- **TASK DIRECTIONS**
Repeat exactly, and only, the lines below starting at the line that contains "Proof. intros [_" and ending at the line that contains "Definition rows_le (st", inclusive of both.

[Saved entries]
(* ===== verification/ServerFrames.v ===== *)
(** * What the parts of a server step leave alone

    Applying oplogs, answering requests, subscribing and pushing rows keep
    the clocks and the pending requests; answering and pushing keep the
    contents of every row. *)
From S2P Require Import Prelude Bytes Num VectorClock Context OpLogWire RowWire ServerRow Server ServerPush ServerThreads ServerClocks.
Open Scope Z_scope.

Section FRAMES.
Context {R V : Type} `{!Num V} `{!AbstractRow R V} `{!HashOrder, !HashOrderOk} `{!LevelDB}.
Context (g : GlobalContext) (reg : ClassRegistry (RowClass R)).

(** Same clocks and requests. *)
Record control_same (s s' : Server R) : Prop := {
  cs_clocks : client_clocks s' = client_clocks s;
  cs_clients : client_vector_clock_map s' = client_vector_clock_map s;
  cs_requests : clock_bg_row_requests s' = clock_bg_row_requests s
}.
#[export] Instance control_same_preorder : PreOrder control_same.
Proof. split; [done|]. intros s1 s2 s3 [] []. constructor; congruence. Qed.

Lemma control_set_tables ts s : control_same s (set_tables ts s).
Proof. done. Qed.
Lemma control_set_versions v s : control_same s (set_versions v s).
Proof. done. Qed.

Lemma control_clocks_inv conns h s s' : control_same s s' -> clocks_inv conns h s -> clocks_inv conns h s'.
Proof. intros [E1 E2 _] []. constructor; rewrite ?E1, ?E2; done. Qed.
Lemma control_pending s s' : control_same s s' -> pending s' = pending s.
Proof. intros [_ _ E]. unfold pending. by rewrite E. Qed.
Lemma control_min s s' : control_same s s' -> GetMinClock s' = GetMinClock s.
Proof. intros [E _ _]. unfold GetMinClock. by rewrite E. Qed.
Lemma control_pending_ok s s' : control_same s s' -> pending_ok s -> pending_ok s'.
Proof.
  intros Hc Hok k m. rewrite (cs_requests _ _ Hc), (control_min _ _ Hc). apply Hok.
Qed.

(** Every row keeps its contents; rows may be added. *)
Definition rows_le (st st' : gmap Z (ServerRow R)) : Prop :=
  forall r row, st !! r = Some row -> exists row', st' !! r = Some row' /\ row_data row' = row_data row.
#[export] Instance rows_le_preorder : PreOrder rows_le.
Proof.
  split; [intros st r row E; by exists row|]. intros st1 st2 st3 H12 H23 r row E.
  destruct (H12 r row E) as (row2 & E2 & D2). destruct (H23 r row2 E2) as (row3 & E3 & D3).
  exists row3. split; [done|congruence].
Qed.

Definition tables_le (ts ts' : gmap Z (ServerTable R)) : Prop :=
  forall i t, ts !! i = Some t -> exists t', ts' !! i = Some t' /\ rows_le (storage t) (storage t').
#[export] Instance tables_le_preorder : PreOrder tables_le.
Proof.
  split; [intros ts i t E; by exists t|]. intros ts1 ts2 ts3 H12 H23 i t E.
  destruct (H12 i t E) as (t2 & E2 & D2). destruct (H23 i t2 E2) as (t3 & E3 & D3).
  exists t3. split; [done|by etrans].
Qed.

Lemma rows_le_insert st r row row' : st !! r = Some row -> row_data row' = row_data row ->
  rows_le st (<[r := row']> st).
Proof.
  intros E D r1 row1 E1. destruct (decide (r1 = r)) as [->|Hne].
  - exists row'. rewrite lookup_insert_eq. split; [done|]. congruence.
  - exists row1. by rewrite lookup_insert_ne.
Qed.

Lemma rows_le_storage_insert r d st : rows_le st (storage_insert r d st).
Proof.
  intros r1 row1 E1. unfold storage_insert. destruct (st !! r) eqn:E; [by exists row1|].
  exists row1. rewrite lookup_insert_ne; [done|congruence].
Qed.

Lemma tables_le_insert ts i t t' : ts !! i = Some t -> rows_le (storage t) (storage t') ->
  tables_le ts (<[i := t']> ts).
Proof.
  intros E D i1 t1 E1. destruct (decide (i1 = i)) as [->|Hne].
  - exists t'. rewrite lookup_insert_eq. split; [done|]. by assert (t1 = t) as -> by congruence.
  - exists t1. by rewrite lookup_insert_ne.
Qed.

Lemma tables_le_row t r row s s' : tables_le (tables s) (tables s') -> row_at t r s = Some row ->
  exists row', row_at t r s' = Some row' /\ row_data row' = row_data row.
Proof.
  intros Hle Hrow. unfold row_at in *. destruct (tables s !! t) as [tb|] eqn:Et; [|done].
  destruct (Hle t tb Et) as (tb' & -> & Hr). cbn in *. by apply Hr.
Qed.

(** ** Oplogs *)

Lemma apply_row_control t r cols ups s s' : apply_row reg t r cols ups s = Ret s' -> control_same s s'.
Proof.
  intros E. unfold apply_row in E. apply bind_Ret_inv in E as (tb & _ & E).
  apply bind_Ret_inv in E as ([found t1] & _ & E). destruct found; [by injection E as <-|].
  apply bind_Ret_inv in E as (t2 & _ & E). apply bind_Ret_inv in E as ([f2 t3] & _ & E).
  by injection E as <-.
Qed.

Lemma apply_oplog_loop_control fuel cur e rd s s' :
  apply_oplog_loop reg fuel cur e rd s = Ret s' -> control_same s s' /\ bg_version_map s' = bg_version_map s.
Proof.
  revert cur e rd s. induction fuel as [|fuel IH]; intros cur e rd s E; cbn [apply_oplog_loop] in E;
    apply bind_Ret_inv in E as (s1 & E1 & E); apply bind_Ret_inv in E as ([next rd'] & _ & E).
  all: pose proof (apply_row_control _ _ _ _ _ _ E1) as Hc.
  all: assert (Hv : bg_version_map s1 = bg_version_map s).
  all: try (unfold apply_row in E1; apply bind_Ret_inv in E1 as (tb & _ & E1);
       apply bind_Ret_inv in E1 as ([found t1] & _ & E1); destruct found; [by injection E1 as <-|];
       apply bind_Ret_inv in E1 as (t2 & _ & E1); apply bind_Ret_inv in E1 as ([f2 t3] & _ & E1);
       by injection E1 as <-).
  - destruct next; [done|by injection E as <-].
  - destruct next as [e'|]; [|by injection E as <-].
    apply IH in E as [Hc' Hv']. split; [by etrans|congruence].
Qed.

Lemma ApplyOpLog_control data bg v s s' : ApplyOpLog reg data bg v s = Ret s' ->
  control_same s s' /\ bg_version_map s' = <[bg := v]> (bg_version_map s) /\ in_u32 v.
Proof.
  intros E. unfold ApplyOpLog in E. apply bind_Ret_inv in E as ([] & Hv & E).
  apply CHECK_Ret, bool_decide_eq_true in Hv.
  assert (Hu : in_u32 v) by (rewrite <- Hv; apply in_u32_u32).
  apply bind_Ret_inv in E as ([to_read rd] & _ & E). destruct to_read; [|by injection E as <-].
  apply bind_Ret_inv in E as ([first rd'] & _ & E). destruct first as [e|]; [|by injection E as <-].
  apply apply_oplog_loop_control in E as [Hc Hvm]. split_and!; [|done|done].
  etrans; [apply control_set_versions|exact Hc].
Qed.

(** ** Answers *)

Definition versions_ok (s : Server R) : Prop :=
  forall b v, bg_version_map s !! b = Some v -> in_u32 v.
(** The version of the last oplog applied. *)
Definition bg_version (b : Z) (s : Server R) : Z := default 0 (bg_version_map s !! b).

Record keeps (s s' : Server R) : Prop := {
  kp_control : control_same s s';
  kp_tables : tables_le (tables s) (tables s');
  kp_versions : forall b, bg_version b s' = bg_version b s;
  kp_versions_ok : versions_ok s -> versions_ok s'
}.
#[export] Instance keeps_preorder : PreOrder keeps.
Proof.
  split; [done|]. intros s1 s2 s3 [] []. constructor; [by etrans..| |tauto].
  intros b. congruence.
Qed.

Lemma GetBgVersion_spec bg s : versions_ok s ->
  u32 (GetBgVersion bg s).1 = bg_version bg s /\ keeps s (GetBgVersion bg s).2.
Proof.
  intros Hok. unfold GetBgVersion, bg_version. destruct (bg_version_map s !! bg) as [v|] eqn:E; cbn [fst snd default from_option id].
  - split; [|done]. apply u32_i32. by eapply Hok.
  - split; [done|]. constructor; [done|done| |].
    + intros b. unfold bg_version. cbn [bg_version_map set_versions].
      destruct (decide (b = bg)) as [->|Hne]; [by rewrite lookup_insert_eq, E|by rewrite lookup_insert_ne].
    + intros _ b v. cbn [bg_version_map set_versions].
      intros [[<- <-]|[_ Hv]]%lookup_insert_Some; [int_lia|by eapply Hok].
Qed.

Lemma keeps_tables ts s : tables_le (tables s) ts -> keeps s (set_tables ts s).
Proof. intros Hle. constructor; done. Qed.

Lemma FindCreateRow_spec t r s row s' : FindCreateRow reg t r s = Ret (row, s') ->
  keeps s s' /\ row_at t r s' = Some row /\ base_row reg t r s row.
Proof.
  intros E. unfold FindCreateRow in E. apply bind_Ret_inv in E as (tb & Et & E).
  destruct (tables s !! t) as [tb0|] eqn:Htab; [injection Et as ->|done]. unfold FindRow in E.
  destruct (storage tb !! r) as [row0|] eqn:Er.
  - injection E as <- <-. assert (Hrow : row_at t r s = Some row0) by (unfold row_at; by rewrite Htab).
    split_and!; [done|done|by left].
  - apply bind_Ret_inv in E as (tb' & Ec & E). apply bind_Ret_inv in E as (row0 & Er' & E).
    injection E as <- <-. unfold CreateRow in Ec. apply bind_Ret_inv in Ec as (c & Ec & E).
    apply bind_Ret_inv in E as (d & Ed & [= <-]). cbn [storage with_storage] in Er'.
    assert (Hrow0 : storage_insert r d (storage tb) !! r = Some (ServerRow_new d)).
    { unfold storage_insert. by rewrite Er, lookup_insert_eq. }
    rewrite Hrow0 in Er'. injection Er' as <-. split_and!.
    + apply keeps_tables. apply (tables_le_insert _ _ tb); [done|].
      cbn [storage with_storage]. apply rows_le_storage_insert.
    + unfold row_at. cbn [tables set_tables]. rewrite lookup_insert_eq. exact Hrow0.
    + right. split; [unfold row_at; by rewrite Htab|]. exists tb, c, d. split_and!; [done| |done|done].
      destruct (CreateObject _ reg); [by injection Ec as ->|done].
Qed.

- **REPLY TO THE TASK**
Proof. intros [_ _ E]. unfold pending. by rewrite E. Qed.
Lemma control_min s s' : control_same s s' -> GetMinClock s' = GetMinClock s.
Proof. intros [E _ _]. unfold GetMinClock. by rewrite E. Qed.
Lemma control_pending_ok s s' : control_same s s' -> pending_ok s -> pending_ok s'.
Proof.
  intros Hc Hok k m. rewrite (cs_requests _ _ Hc), (control_min _ _ Hc). apply Hok.
Qed.

(** Every row keeps its contents; rows may be added. *)
Definition rows_le (st st' : gmap Z (ServerRow R)) : Prop :=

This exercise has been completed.